(** * Cellular automata of [automata.py]: Rule 30 and Conway's Game of Life

    A shallow embedding of the engines of [src/automata.py]
    ([rule_thirty], [life], [life_periodic], [lifehex], [life_generic])
    together with the part of the Python / numpy run time they rely on:
    exceptions, index normalisation, boolean arrays updated by index, the
    difference between a Python [bool] and a [numpy.bool_] scalar, and
    [for] / [while] loops. *)

From stdpp Require Import base list numbers.

Local Open Scope Z_scope.

(** ** The Python run time *)

Module Py.

(** The exceptions the engines can raise. *)
Inductive exception : Type :=
| IndexError
| ValueError
| UnboundLocalError.

(** The outcome of running a piece of code: a value, an exception, or a
    loop that used up the fuel it was given. *)
Inductive result (A : Type) : Type :=
| Ok (a : A)
| Raise (e : exception)
| OutOfFuel.
Arguments Ok {A} a.
Arguments Raise {A} e.
Arguments OutOfFuel {A}.

#[global] Instance result_ret : MRet result := fun A a => Ok a.
#[global] Instance result_bind : MBind result := fun A B f m =>
  match m with
  | Ok a => f a
  | Raise e => Raise e
  | OutOfFuel => OutOfFuel
  end.

(** What a loop body tells its loop: go on with the new state, or leave the
    enclosing function with a value ([return] inside the loop). *)
Inductive flow (S R : Type) : Type :=
| Continue (s : S)
| Return (r : R).
Arguments Continue {S R} s.
Arguments Return {S R} r.

(** [while cond: body] *)
Fixpoint while {S R} (fuel : nat) (cond : S -> bool)
         (body : S -> result (flow S R)) (s : S) : result (flow S R) :=
  match fuel with
  | O => OutOfFuel
  | Datatypes.S fuel' =>
      if cond s then
        match body s with
        | Ok (Continue s') => while fuel' cond body s'
        | other => other
        end
      else Ok (Continue s)
  end.

(** [range(a, b)] *)
Definition range (a b : Z) : list Z :=
  (fun k : nat => a + Z.of_nat k) <$> seq 0 (Z.to_nat (b - a)).

(** [for x in xs: body], the loop state threaded through the iterations. *)
Fixpoint for_each {S} (xs : list Z) (body : Z -> S -> result S) (s : S) : result S :=
  match xs with
  | [] => Ok s
  | x :: xs' =>
      match body x s with
      | Ok s' => for_each xs' body s'
      | other => other
      end
  end.

(** Scalars: a Python [bool] (the singletons [True] and [False]) or a
    [numpy.bool_], which is what indexing a boolean array down to one
    element yields. *)
Inductive scalar : Type :=
| PyBool (b : bool)
| NpBool (b : bool).

Definition truth (v : scalar) : bool :=
  match v with PyBool b | NpBool b => b end.

(** [v == w]: compares the truth values, whatever the two types. *)
Definition eq_ (v w : scalar) : bool := Bool.eqb (truth v) (truth w).

(** [v is True] / [v is False]: object identity with the Python singleton.
    A [numpy.bool_] is never that object. *)
Definition is_ (v : scalar) (singleton : bool) : bool :=
  match v with
  | PyBool b => Bool.eqb b singleton
  | NpBool _ => false
  end.

(** [l.count(x)] *)
Fixpoint count (l : list scalar) (x : scalar) : nat :=
  match l with
  | [] => O
  | v :: l' => ((if eq_ v x then 1 else 0) + count l' x)%nat
  end.

(** A local variable that may not have been assigned yet. *)
Definition local {A} (v : option A) : result A :=
  match v with
  | Some a => Ok a
  | None => Raise UnboundLocalError
  end.

(** What the engines return. *)
Inductive value : Type :=
| None_
| NotImplemented_
| Array1 (a : list bool)
| Array2 (a : list (list bool)).

Definition is_array (v : value) : bool :=
  match v with
  | Array1 _ | Array2 _ => true
  | None_ | NotImplemented_ => false
  end.

End Py.

Import Py.

(** ** numpy arrays of booleans, as nested lists *)

Module Np.

(** An integer index into an axis of length [len]: negative indices count
    from the end, anything else out of range is an [IndexError]. *)
Definition index (len : nat) (i : Z) : result nat :=
  if bool_decide (0 <= i < Z.of_nat len) then Ok (Z.to_nat i)
  else if bool_decide (- Z.of_nat len <= i < 0) then Ok (Z.to_nat (i + Z.of_nat len))
  else Raise IndexError.

Definition getitem {A} (a : list A) (i : Z) : result A :=
  k ← index (length a) i;
  match a !! k with
  | Some x => Ok x
  | None => Raise IndexError
  end.

Definition setitem {A} (a : list A) (i : Z) (x : A) : result (list A) :=
  k ← index (length a) i;
  Ok (<[k := x]> a).

(** A dimension handed to [np.full]. *)
Definition dim (n : Z) : result nat :=
  if bool_decide (0 <= n) then Ok (Z.to_nat n) else Raise ValueError.

(** [np.full((n, l), False)] and [np.full((n, r, c), False)] *)
Definition full2 (n l : nat) : list (list bool) := replicate n (replicate l false).
Definition full3 (n r c : nat) : list (list (list bool)) := replicate n (full2 r c).

(** [a[t, i]], a [numpy.bool_] *)
Definition read2 (a : list (list bool)) (t i : Z) : result scalar :=
  row ← getitem a t;
  b ← getitem row i;
  Ok (NpBool b).

(** [a[t, i] = v] *)
Definition write2 (a : list (list bool)) (t i : Z) (v : bool) : result (list (list bool)) :=
  row ← getitem a t;
  row' ← setitem row i v;
  setitem a t row'.

(** [a[t, i, j]], a [numpy.bool_] *)
Definition read3 (a : list (list (list bool))) (t i j : Z) : result scalar :=
  slab ← getitem a t;
  read2 slab i j.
# # # #
__What the task asks__.
Reproduce verbatim the lines above, from the line with "Inductive result (A" through the line with "match v with PyBool b | NpBool b => b end.".

__Exercise result__.
Inductive result (A : Type) : Type :=
| Ok (a : A)
| Raise (e : exception)
| OutOfFuel.
Arguments Ok {A} a.
Arguments Raise {A} e.
Arguments OutOfFuel {A}.

#[global] Instance result_ret : MRet result := fun A a => Ok a.
#[global] Instance result_bind : MBind result := fun A B f m =>
  match m with
  | Ok a => f a
  | Raise e => Raise e
  | OutOfFuel => OutOfFuel
  end.

(** What a loop body tells its loop: go on with the new state, or leave the
    enclosing function with a value ([return] inside the loop). *)
Inductive flow (S R : Type) : Type :=
| Continue (s : S)
| Return (r : R).
Arguments Continue {S R} s.
Arguments Return {S R} r.

(** [while cond: body] *)
Fixpoint while {S R} (fuel : nat) (cond : S -> bool)
         (body : S -> result (flow S R)) (s : S) : result (flow S R) :=
  match fuel with
  | O => OutOfFuel
  | Datatypes.S fuel' =>
      if cond s then
        match body s with
        | Ok (Continue s') => while fuel' cond body s'
        | other => other
        end
      else Ok (Continue s)
  end.

(** [range(a, b)] *)
Definition range (a b : Z) : list Z :=
  (fun k : nat => a + Z.of_nat k) <$> seq 0 (Z.to_nat (b - a)).

(** [for x in xs: body], the loop state threaded through the iterations. *)
Fixpoint for_each {S} (xs : list Z) (body : Z -> S -> result S) (s : S) : result S :=
  match xs with
  | [] => Ok s
  | x :: xs' =>
      match body x s with
      | Ok s' => for_each xs' body s'
      | other => other
      end
  end.

(** Scalars: a Python [bool] (the singletons [True] and [False]) or a
    [numpy.bool_], which is what indexing a boolean array down to one
    element yields. *)
Inductive scalar : Type :=
| PyBool (b : bool)
| NpBool (b : bool).

Definition truth (v : scalar) : bool :=
  match v with PyBool b | NpBool b => b end.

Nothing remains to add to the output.